Background
The tumor microenvironment (TME) plays an essential role in supporting and promoting tumor growth and progression. An inflammatory stroma is a widespread hallmark of the prostate TME, and prostate tumors are known to co-evolve with their reactive stroma. Cancer-associated fibroblasts (CAFs) within the reactive stroma play a salient role in secreting cytokines that contribute to this inflammatory TME. Although a number of inflammatory mediators have been identified, a clear understanding of key factors initiating the formation of reactive stroma is lacking.
Conclusions
Our results provide compelling support for eHsp90α as a transducer of signaling events culminating in an inflammatory and reactive stroma, thereby conferring properties associated with prostate cancer progression.
Methods
We explored whether tumor secreted extracellular Hsp90 alpha (eHsp90α) may initiate a reactive stroma.
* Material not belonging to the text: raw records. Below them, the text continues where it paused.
(* ===== verification/Sys.v ===== *)
(** * The tables of the file system and the state of the system tasks
    (include/sys/fs.h, kernel/global.c)

    [inode], [file_desc] and [super_block] as the file system keeps them in
    memory, the disk as the file system sees it (one byte array per minor device
    number), and [sys], the state the tasks FS and MM work on: the kernel's state
    with these tables. Pointers to inodes and to file descriptors are indices,
    0 is [None]. *)
From S2P Require Import Prelude Const CLib Protect Proc.

(** ** [struct inode], [struct file_desc], [struct super_block] *)
Record inode := mkInode {
  i_mode : Z;
  i_size : Z;
  i_start_sect : Z;
  i_nr_sects : Z;
  i_dev : Z;
  i_cnt : Z;
  i_num : Z }.

Definition set_i_mode (x : Z) (r : inode) : inode :=
  mkInode x (i_size r) (i_start_sect r) (i_nr_sects r) (i_dev r) (i_cnt r) (i_num r).
Definition set_i_size (x : Z) (r : inode) : inode :=
  mkInode (i_mode r) x (i_start_sect r) (i_nr_sects r) (i_dev r) (i_cnt r) (i_num r).
Definition set_i_start_sect (x : Z) (r : inode) : inode :=
  mkInode (i_mode r) (i_size r) x (i_nr_sects r) (i_dev r) (i_cnt r) (i_num r).
Definition set_i_nr_sects (x : Z) (r : inode) : inode :=
  mkInode (i_mode r) (i_size r) (i_start_sect r) x (i_dev r) (i_cnt r) (i_num r).
Definition set_i_dev (x : Z) (r : inode) : inode :=
  mkInode (i_mode r) (i_size r) (i_start_sect r) (i_nr_sects r) x (i_cnt r) (i_num r).
Definition set_i_cnt (x : Z) (r : inode) : inode :=
  mkInode (i_mode r) (i_size r) (i_start_sect r) (i_nr_sects r) (i_dev r) x (i_num r).
Definition set_i_num (x : Z) (r : inode) : inode :=
  mkInode (i_mode r) (i_size r) (i_start_sect r) (i_nr_sects r) (i_dev r) (i_cnt r) x.

Record file_desc := mkFd {
  fd_mode : Z;
  fd_pos : Z;
  fd_cnt : Z;
  fd_inode : option Z }.

Definition set_fd_mode (x : Z) (r : file_desc) : file_desc :=
  mkFd x (fd_pos r) (fd_cnt r) (fd_inode r).
Definition set_fd_pos (x : Z) (r : file_desc) : file_desc :=
  mkFd (fd_mode r) x (fd_cnt r) (fd_inode r).
Definition set_fd_cnt (x : Z) (r : file_desc) : file_desc :=
  mkFd (fd_mode r) (fd_pos r) x (fd_inode r).
Definition set_fd_inode (x : option Z) (r : file_desc) : file_desc :=
  mkFd (fd_mode r) (fd_pos r) (fd_cnt r) x.

Record super_block := mkSb {
  magic : Z;
  nr_inodes : Z;
  nr_sects : Z;
  nr_imap_sects : Z;
  nr_smap_sects : Z;
  n_1st_sect : Z;
  nr_inode_sects : Z;
  sb_root_inode : Z;
  inode_size : Z;
  inode_iszie_off : Z;
  inode_start_off : Z;
  dir_ent_size : Z;
  dir_ent_inode_off : Z;
  dir_ent_fname_off : Z;
  sb_dev : Z }.

Definition set_sb_dev (x : Z) (r : super_block) : super_block :=
  mkSb (magic r) (nr_inodes r) (nr_sects r) (nr_imap_sects r) (nr_smap_sects r) (n_1st_sect r)
    (nr_inode_sects r) (sb_root_inode r) (inode_size r) (inode_iszie_off r) (inode_start_off r)
    (dir_ent_size r) (dir_ent_inode_off r) (dir_ent_fname_off r) x.

Definition zero_inode : inode := mkInode 0 0 0 0 0 0 0.
Definition zero_fd : file_desc := mkFd 0 0 0 None.
Definition zero_sb : super_block := mkSb 0 0 0 0 0 0 0 0 0 0 0 0 0 0 0.

(** ** A disk partition as FS sees it: its bytes and its number of sectors *)
Record device := mkDev {
  dev_data : mem;
  dev_sects : Z }.

Definition set_dev_data (x : mem) (r : device) : device :=
  mkDev x (dev_sects r).

(** ** The state

    [sb_tmp] is the static [sb] of fs/main.c; [root_inode] is an index into
    [inode_table]; [disk] is indexed by minor device number. *)
Record sys := mkSys {
  kern : kstate;
  fd_table : arr file_desc;
  inode_table : arr inode;
  super_blocks : arr super_block;
  sb_tmp : super_block;
  root_inode : Z;
  disk : arr device }.

Definition set_kern (x : kstate) (r : sys) : sys :=
  mkSys x (fd_table r) (inode_table r) (super_blocks r) (sb_tmp r) (root_inode r) (disk r).
Definition set_fd_table (x : arr file_desc) (r : sys) : sys :=
  mkSys (kern r) x (inode_table r) (super_blocks r) (sb_tmp r) (root_inode r) (disk r).
Definition set_inode_table (x : arr inode) (r : sys) : sys :=
  mkSys (kern r) (fd_table r) x (super_blocks r) (sb_tmp r) (root_inode r) (disk r).
Definition set_super_blocks (x : arr super_block) (r : sys) : sys :=
  mkSys (kern r) (fd_table r) (inode_table r) x (sb_tmp r) (root_inode r) (disk r).
Definition set_sb_tmp (x : super_block) (r : sys) : sys :=
  mkSys (kern r) (fd_table r) (inode_table r) (super_blocks r) x (root_inode r) (disk r).
Definition set_root_inode (x : Z) (r : sys) : sys :=
  mkSys (kern r) (fd_table r) (inode_table r) (super_blocks r) (sb_tmp r) x (disk r).
Definition set_disk (x : arr device) (r : sys) : sys :=
  mkSys (kern r) (fd_table r) (inode_table r) (super_blocks r) (sb_tmp r) (root_inode r) x.

(** ** Commands on the parts *)

Definition lift {A} (c : M kstate A) : M sys A :=
  fun st => match c (kern st) with
            | Ok a k => Ok a (set_kern k st)
            | Halt h => Halt h
            end.

Definition in_fd_table (i : Z) : bool := (0 <=? i) && (i <? NR_FILE_DESC).
Definition in_inode_table (i : Z) : bool := (0 <=? i) && (i <? NR_INODE).

(** reads and writes through a pointer to [fd_table[i]], [inode_table[i]] *)
Definition getfd (i : Z) : M sys file_desc :=
  fun st => if in_fd_table i then Ok (fd_table st i) st else Halt HFault.
Definition modfd (i : Z) (f : file_desc -> file_desc) : M sys unit :=
  fun st => if in_fd_table i then Ok tt (set_fd_table (upd (fd_table st) i (f (fd_table st i))) st)
            else Halt HFault.
Definition geti (i : Z) : M sys inode :=
  fun st => if in_inode_table i then Ok (inode_table st i) st else Halt HFault.
Definition modi (i : Z) (f : inode -> inode) : M sys unit :=
  fun st => if in_inode_table i
            then Ok tt (set_inode_table (upd (inode_table st) i (f (inode_table st i))) st)
            else Halt HFault.
(** a pointer that is dereferenced: 0 faults *)
Definition deref (p : option Z) : M sys Z :=
  match p with Some i => ret i | None => stop HFault end.

(** the task's view of memory *)
Definition getmem : M sys mem := fun st => Ok (memory (kern st)) st.
Definition modm (f : mem -> mem) : M sys unit := lift (modmem f).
Prostate stromal fibroblasts (PrSFs) were exposed to exogenous Hsp90α protein, or to conditioned medium (CM) from eHsp90α-expressing prostate cancer cells, and evaluated for signaling, motility, and expression of prototypic reactive markers. In tandem, ELISA assays were utilized to characterize Hsp90α-mediated secreted factors.
Results
We report that exposure of PrSFs to eHsp90 upregulates the transcription and protein secretion of IL-6 and IL-8, key inflammatory cytokines known to play a causative role in prostate cancer progression. Cytokine secretion was regulated in part via a MEK/ERK and NF-κB dependent pathway. Secreted eHsp90α also promoted the rapid and durable activation of the oncogenic inflammatory mediator signal transducer and activator of transcription (STAT3). Finally, eHsp90 induced the expression of MMP-3, a well-known mediator of fibrosis and the myofibroblast phenotype. Conclusions: Our results provide compelling support for eHsp90α as a transducer of signaling events culminating in an inflammatory and reactive stroma, thereby conferring properties associated with prostate cancer progression.